"Visually as well as informatively inviting, Barry’s story of her New England farm, particularly how she produces yarn for crafters, will absorb readers regardless of their previous interest in or even exposure to the nearly magical world of yarn preparation."—Booklist, starred review
“Many people dream of ditching it all and starting a farm in the country, but Barbara Parry actually did it. In 1997 she began building a flock of sheep that has since become the foundation of her thriving Western Massachusetts fiber farm. Here she offers a beautiful, vivid portrayal of the life she has chosen. Season by season, she presents a narrative that is dreamy yet concrete, inspiring yet informative, and, always, unblinkingly honest. A must-read for anyone who wants to better appreciate where their yarn comes from.”—Clara Parkes
“Parry’s skillful hand and gentle heart are the perfect blend to capture the joys and heartaches of farming in the beautiful Berkshire Mountains.”—Linda Cortright, publisher of Wild Fibers magazine
“Many of us wool enthusiasts daydream about someday owning a farm, raising sheep, harvesting yarn, and going back to the land. Follow Barbara Parry—a former English teacher who made this dream a reality—on a journey that teaches us all ‘about the intangible gains of . . . taking the long road.’ ”—Jared Flood, knitwear designer and owner of Brooklyn Tweed
“In my very first years of sheep farming—and the resulting shearing, spinning, and knitting that goes along with it—I found myself turning each page slowly, not wanting the education and camaraderie to end. But no matter where you find yourself on the spectrum —farmer, spinner, dyer, knitter, or weaver—you are sure to find inspiration, laughter, and joy in the farm tales that Barbara shares.”—Amanda Soule, author of The Rhythm of Family
About the Author
BARBARA PARRY raises sheep on her 220-acre Springdelle Farm in western Massachusetts. She and her husband, Michael, keep a flock of 77 sheep, goats, and llamas. Every year Barbara converts hundreds of pounds of her spring wool clip into high-quality yarn and handspinning fiber.

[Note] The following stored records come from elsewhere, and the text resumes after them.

(** A higher acknowledgement leaves fewer events. *)
Lemma unacked_mono a b evs : a <= b -> (length (unacked b evs) <= length (unacked a evs))%nat.
Proof.
  intros H. induction evs as [|x evs IH]; [done|]. cbn [unacked List.filter]. fold (unacked a evs) (unacked b evs).
  destruct (Z.ltb_spec b (ce_Seq x)), (Z.ltb_spec a (ce_Seq x)); cbn [length]; lia.
Qed.

Lemma reconcile_loop_spec one m evs through r :
  reconcile_loop one m evs = (through, r) ->
  exists q, evs = through ++ q /\ (forall v, r = Ok v -> q = [] /\ v = seq_max m evs) /\
    ((forall ev, one ev = None) -> r = Ok (seq_max m evs)).
Proof.
  revert m through r. induction evs as [|ev evs IH]; intros m through r; cbn [reconcile_loop].
  { intros [= <- <-]. exists []. split; [done|]. split; [|done]. by intros v [= <-]. }
  destruct (one ev) eqn:E.
  { intros [= <- <-]. exists (ev :: evs). split; [done|]. split; [done|]. intros H. by rewrite H in E. }
  destruct (reconcile_loop _ _ evs) as [th r'] eqn:R. intros [= <- <-].
  destruct (IH _ _ _ R) as (q & -> & H1 & H2). exists q. done.
Qed.

(** What a batch of shipped events does to the watermark. *)
Lemma Reconcile_spec f out w through w' r :
  ReconcileChangeEvents f out w = (through, w', r) ->
  (exists q, out = through ++ q) /\
  (w' = w \/ (through = out /\ w' = seq_max 0 out /\ w < w')) /\
  (f = no_faults -> out <> [] -> r = Ok (seq_max 0 out) /\ w' = Z.max w (seq_max 0 out)).
Proof.
  unfold ReconcileChangeEvents. destruct out as [|x out0].
  { intros [= <- <- <-]. split; [by exists []|]. split; [by left|done]. }
  remember (x :: out0) as out eqn:Hx. clear x out0 Hx. destruct (reconcile_loop _ 0 out) as [th r0] eqn:R.
  destruct (reconcile_loop_spec _ _ _ _ _ R) as (q & Eo & Hok & Hcl).
  destruct r0 as [v|e].
  - destruct (Hok v eq_refl) as [-> ->]. rewrite app_nil_r in Eo. unfold advanceChangeAck.
    intros E. destruct (bf_load f) as [e|] eqn:El.
    { injection E as <- <- <-. split; [exists []; by rewrite app_nil_r|]. split; [by left|]. by intros ->. }
    destruct (Z.leb_spec (seq_max 0 out) w) as [Hle|Hlt].
    { injection E as <- <- <-. split; [exists []; by rewrite app_nil_r|]. split; [by left|]. split; [done|lia]. }
    destruct (bf_save f) as [e|] eqn:Es; injection E as <- <- <-.
    { split; [exists []; by rewrite app_nil_r|]. split; [by left|]. by intros ->. }
    split; [exists []; by rewrite app_nil_r|]. split; [by right|]. split; [done|lia].
  - intros [= <- <- <-]. split; [by exists q|]. split; [by left|]. intros -> _. by specialize (Hcl (fun _ => eq_refl)).
Qed.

She markets her yarns and fibers under her label Foxfire Fiber & Designs and has created a substantial presence, both online (www.foxfirefiber.com) and at major sheep and wool festivals throughout the Northeast. She has worked collaboratively with several well-known designers in the industry. Barbara's diverse background in fiber arts, sheep farming, and yarn production makes her a sought-after speaker for fiber retreats and guild presentations. Barbara regularly chronicles farm life on her blog, Sheep Gal: Notes from a Shelburne Shepherd (www.sheepgal.com). She is also the author of Teach Yourself Visually Hand-Dyeing (Wiley Publishing).